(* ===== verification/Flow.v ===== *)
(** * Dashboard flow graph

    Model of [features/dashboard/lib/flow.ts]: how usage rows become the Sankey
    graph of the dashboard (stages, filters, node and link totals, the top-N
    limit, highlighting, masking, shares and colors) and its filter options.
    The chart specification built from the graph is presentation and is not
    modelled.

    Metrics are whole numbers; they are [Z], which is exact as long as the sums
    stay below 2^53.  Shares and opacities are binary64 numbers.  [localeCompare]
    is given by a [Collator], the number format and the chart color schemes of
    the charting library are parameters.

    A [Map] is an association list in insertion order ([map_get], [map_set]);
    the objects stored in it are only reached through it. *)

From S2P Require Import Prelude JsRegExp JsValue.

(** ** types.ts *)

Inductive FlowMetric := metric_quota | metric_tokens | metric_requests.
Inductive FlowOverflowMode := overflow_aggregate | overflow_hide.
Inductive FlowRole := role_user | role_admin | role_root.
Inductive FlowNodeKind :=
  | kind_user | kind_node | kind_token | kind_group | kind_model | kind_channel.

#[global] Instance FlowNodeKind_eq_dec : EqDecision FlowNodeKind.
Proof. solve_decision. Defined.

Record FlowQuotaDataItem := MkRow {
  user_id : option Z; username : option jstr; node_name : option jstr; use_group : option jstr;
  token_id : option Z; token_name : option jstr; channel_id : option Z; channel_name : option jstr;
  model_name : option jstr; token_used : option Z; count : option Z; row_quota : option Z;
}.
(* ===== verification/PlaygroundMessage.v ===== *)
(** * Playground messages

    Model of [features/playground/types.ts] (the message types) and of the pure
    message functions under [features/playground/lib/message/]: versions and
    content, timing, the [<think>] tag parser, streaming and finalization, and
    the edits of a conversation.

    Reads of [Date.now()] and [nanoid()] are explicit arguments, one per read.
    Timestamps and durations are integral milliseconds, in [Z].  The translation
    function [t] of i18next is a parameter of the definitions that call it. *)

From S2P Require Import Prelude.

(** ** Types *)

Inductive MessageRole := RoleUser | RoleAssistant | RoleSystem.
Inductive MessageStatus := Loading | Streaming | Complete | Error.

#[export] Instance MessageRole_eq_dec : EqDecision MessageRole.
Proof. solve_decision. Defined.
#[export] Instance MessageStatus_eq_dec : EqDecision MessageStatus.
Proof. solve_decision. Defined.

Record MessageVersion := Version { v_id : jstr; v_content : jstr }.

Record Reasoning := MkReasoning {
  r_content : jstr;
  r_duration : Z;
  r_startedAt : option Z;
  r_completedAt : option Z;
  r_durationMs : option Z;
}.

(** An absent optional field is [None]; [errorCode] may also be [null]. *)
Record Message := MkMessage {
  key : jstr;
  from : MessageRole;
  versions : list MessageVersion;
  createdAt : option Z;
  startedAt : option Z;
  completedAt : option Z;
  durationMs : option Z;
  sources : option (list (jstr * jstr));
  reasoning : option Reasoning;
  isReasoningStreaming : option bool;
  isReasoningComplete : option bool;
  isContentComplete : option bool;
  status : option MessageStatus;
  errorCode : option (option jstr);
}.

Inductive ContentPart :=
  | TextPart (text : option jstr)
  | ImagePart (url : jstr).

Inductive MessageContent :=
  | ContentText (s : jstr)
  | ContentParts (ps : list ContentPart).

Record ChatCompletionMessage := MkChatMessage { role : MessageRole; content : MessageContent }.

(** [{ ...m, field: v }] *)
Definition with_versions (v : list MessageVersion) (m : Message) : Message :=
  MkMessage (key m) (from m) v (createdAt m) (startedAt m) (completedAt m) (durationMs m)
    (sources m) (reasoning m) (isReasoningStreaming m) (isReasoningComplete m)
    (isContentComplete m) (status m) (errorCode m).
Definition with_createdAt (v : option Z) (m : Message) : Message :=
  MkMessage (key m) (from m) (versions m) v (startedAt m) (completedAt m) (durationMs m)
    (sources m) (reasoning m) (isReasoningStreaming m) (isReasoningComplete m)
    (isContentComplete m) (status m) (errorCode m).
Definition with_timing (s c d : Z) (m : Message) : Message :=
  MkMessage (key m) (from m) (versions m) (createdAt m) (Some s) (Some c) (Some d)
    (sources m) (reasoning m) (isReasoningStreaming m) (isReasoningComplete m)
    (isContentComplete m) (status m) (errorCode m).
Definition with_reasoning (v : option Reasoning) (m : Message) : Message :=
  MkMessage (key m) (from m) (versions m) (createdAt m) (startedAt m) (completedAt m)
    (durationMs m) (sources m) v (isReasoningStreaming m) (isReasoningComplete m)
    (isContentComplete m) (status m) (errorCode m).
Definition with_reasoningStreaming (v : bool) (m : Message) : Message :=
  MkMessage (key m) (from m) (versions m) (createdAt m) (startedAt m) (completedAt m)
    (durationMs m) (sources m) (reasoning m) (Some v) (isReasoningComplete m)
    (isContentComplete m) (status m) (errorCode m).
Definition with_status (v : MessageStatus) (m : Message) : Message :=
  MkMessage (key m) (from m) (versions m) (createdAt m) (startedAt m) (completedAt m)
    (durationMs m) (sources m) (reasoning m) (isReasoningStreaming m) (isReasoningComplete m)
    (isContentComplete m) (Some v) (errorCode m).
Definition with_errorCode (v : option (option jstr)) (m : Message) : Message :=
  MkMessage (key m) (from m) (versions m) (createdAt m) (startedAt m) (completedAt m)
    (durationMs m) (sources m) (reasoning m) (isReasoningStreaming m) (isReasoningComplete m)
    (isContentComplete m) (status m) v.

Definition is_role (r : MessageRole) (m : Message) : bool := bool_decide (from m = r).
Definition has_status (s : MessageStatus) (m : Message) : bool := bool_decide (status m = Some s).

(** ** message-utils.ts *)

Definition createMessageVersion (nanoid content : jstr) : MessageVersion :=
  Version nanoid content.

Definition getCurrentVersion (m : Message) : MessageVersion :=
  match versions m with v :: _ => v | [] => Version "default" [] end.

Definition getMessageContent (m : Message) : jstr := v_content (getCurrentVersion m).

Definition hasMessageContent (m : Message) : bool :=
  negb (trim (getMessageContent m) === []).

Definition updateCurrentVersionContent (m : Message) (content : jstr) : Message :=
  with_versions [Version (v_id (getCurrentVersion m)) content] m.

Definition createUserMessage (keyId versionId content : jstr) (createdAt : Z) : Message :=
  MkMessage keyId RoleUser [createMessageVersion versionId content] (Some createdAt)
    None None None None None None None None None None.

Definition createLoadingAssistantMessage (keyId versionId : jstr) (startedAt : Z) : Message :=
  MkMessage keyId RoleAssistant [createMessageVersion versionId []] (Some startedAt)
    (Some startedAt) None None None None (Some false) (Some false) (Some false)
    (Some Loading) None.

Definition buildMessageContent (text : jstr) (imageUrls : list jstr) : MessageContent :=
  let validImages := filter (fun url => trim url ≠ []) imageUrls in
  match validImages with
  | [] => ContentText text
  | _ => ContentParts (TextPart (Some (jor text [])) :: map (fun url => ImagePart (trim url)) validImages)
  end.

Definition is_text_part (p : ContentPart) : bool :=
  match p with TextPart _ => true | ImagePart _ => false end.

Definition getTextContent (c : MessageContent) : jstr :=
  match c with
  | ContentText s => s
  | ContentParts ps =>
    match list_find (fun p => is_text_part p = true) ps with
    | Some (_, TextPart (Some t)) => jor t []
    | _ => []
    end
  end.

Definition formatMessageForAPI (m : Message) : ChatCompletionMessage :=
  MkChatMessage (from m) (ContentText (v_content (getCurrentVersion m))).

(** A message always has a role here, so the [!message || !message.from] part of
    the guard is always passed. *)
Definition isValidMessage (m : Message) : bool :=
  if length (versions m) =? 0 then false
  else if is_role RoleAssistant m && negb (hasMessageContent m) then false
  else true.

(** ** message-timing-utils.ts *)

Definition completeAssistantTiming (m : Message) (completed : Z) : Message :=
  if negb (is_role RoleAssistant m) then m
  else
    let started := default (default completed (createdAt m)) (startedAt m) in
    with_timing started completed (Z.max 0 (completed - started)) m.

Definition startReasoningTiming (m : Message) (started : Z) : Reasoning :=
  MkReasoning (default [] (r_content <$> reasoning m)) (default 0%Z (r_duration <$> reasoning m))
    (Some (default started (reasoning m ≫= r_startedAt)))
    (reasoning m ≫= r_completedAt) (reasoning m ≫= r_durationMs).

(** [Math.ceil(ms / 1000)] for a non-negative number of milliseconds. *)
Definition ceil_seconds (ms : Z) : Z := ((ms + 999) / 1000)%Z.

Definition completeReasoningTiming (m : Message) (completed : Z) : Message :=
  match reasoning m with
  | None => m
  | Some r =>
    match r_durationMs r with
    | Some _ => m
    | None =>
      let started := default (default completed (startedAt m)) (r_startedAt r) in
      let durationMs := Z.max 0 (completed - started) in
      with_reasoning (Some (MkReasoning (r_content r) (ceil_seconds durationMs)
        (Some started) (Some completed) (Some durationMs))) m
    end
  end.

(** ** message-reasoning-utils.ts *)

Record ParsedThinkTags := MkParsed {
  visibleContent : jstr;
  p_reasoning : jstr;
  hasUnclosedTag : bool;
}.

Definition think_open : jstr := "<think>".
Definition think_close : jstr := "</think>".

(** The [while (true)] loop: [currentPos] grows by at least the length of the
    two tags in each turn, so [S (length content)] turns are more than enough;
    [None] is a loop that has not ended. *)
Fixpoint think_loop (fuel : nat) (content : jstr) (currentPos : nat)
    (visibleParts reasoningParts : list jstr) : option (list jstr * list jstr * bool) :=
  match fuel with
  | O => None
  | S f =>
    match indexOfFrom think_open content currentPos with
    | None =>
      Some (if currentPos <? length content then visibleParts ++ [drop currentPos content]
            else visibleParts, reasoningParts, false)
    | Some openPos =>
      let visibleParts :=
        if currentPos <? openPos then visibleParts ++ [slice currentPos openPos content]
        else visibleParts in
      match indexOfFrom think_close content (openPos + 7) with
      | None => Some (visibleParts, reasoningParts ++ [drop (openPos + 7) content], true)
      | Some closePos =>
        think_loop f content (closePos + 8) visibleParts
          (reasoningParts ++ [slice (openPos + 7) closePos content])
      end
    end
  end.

▶ Problem statement
What is wanted is the line containing "Definition ceil_seconds (ms" and every line after it through the last line of the entries, printed exactly.

▶ Completed exercise
Definition ceil_seconds (ms : Z) : Z := ((ms + 999) / 1000)%Z.

Definition completeReasoningTiming (m : Message) (completed : Z) : Message :=
  match reasoning m with
  | None => m
  | Some r =>
    match r_durationMs r with
    | Some _ => m
    | None =>
      let started := default (default completed (startedAt m)) (r_startedAt r) in
      let durationMs := Z.max 0 (completed - started) in
      with_reasoning (Some (MkReasoning (r_content r) (ceil_seconds durationMs)
        (Some started) (Some completed) (Some durationMs))) m
    end
  end.

(** ** message-reasoning-utils.ts *)

Record ParsedThinkTags := MkParsed {
  visibleContent : jstr;
  p_reasoning : jstr;
  hasUnclosedTag : bool;
}.

Definition think_open : jstr := "<think>".
Definition think_close : jstr := "</think>".

(** The [while (true)] loop: [currentPos] grows by at least the length of the
    two tags in each turn, so [S (length content)] turns are more than enough;
    [None] is a loop that has not ended. *)
Fixpoint think_loop (fuel : nat) (content : jstr) (currentPos : nat)
    (visibleParts reasoningParts : list jstr) : option (list jstr * list jstr * bool) :=
  match fuel with
  | O => None
  | S f =>
    match indexOfFrom think_open content currentPos with
    | None =>
      Some (if currentPos <? length content then visibleParts ++ [drop currentPos content]
            else visibleParts, reasoningParts, false)
    | Some openPos =>
      let visibleParts :=
        if currentPos <? openPos then visibleParts ++ [slice currentPos openPos content]
        else visibleParts in
      match indexOfFrom think_close content (openPos + 7) with
      | None => Some (visibleParts, reasoningParts ++ [drop (openPos + 7) content], true)
      | Some closePos =>
        think_loop f content (closePos + 8) visibleParts
          (reasoningParts ++ [slice (openPos + 7) closePos content])
      end
    end
  end.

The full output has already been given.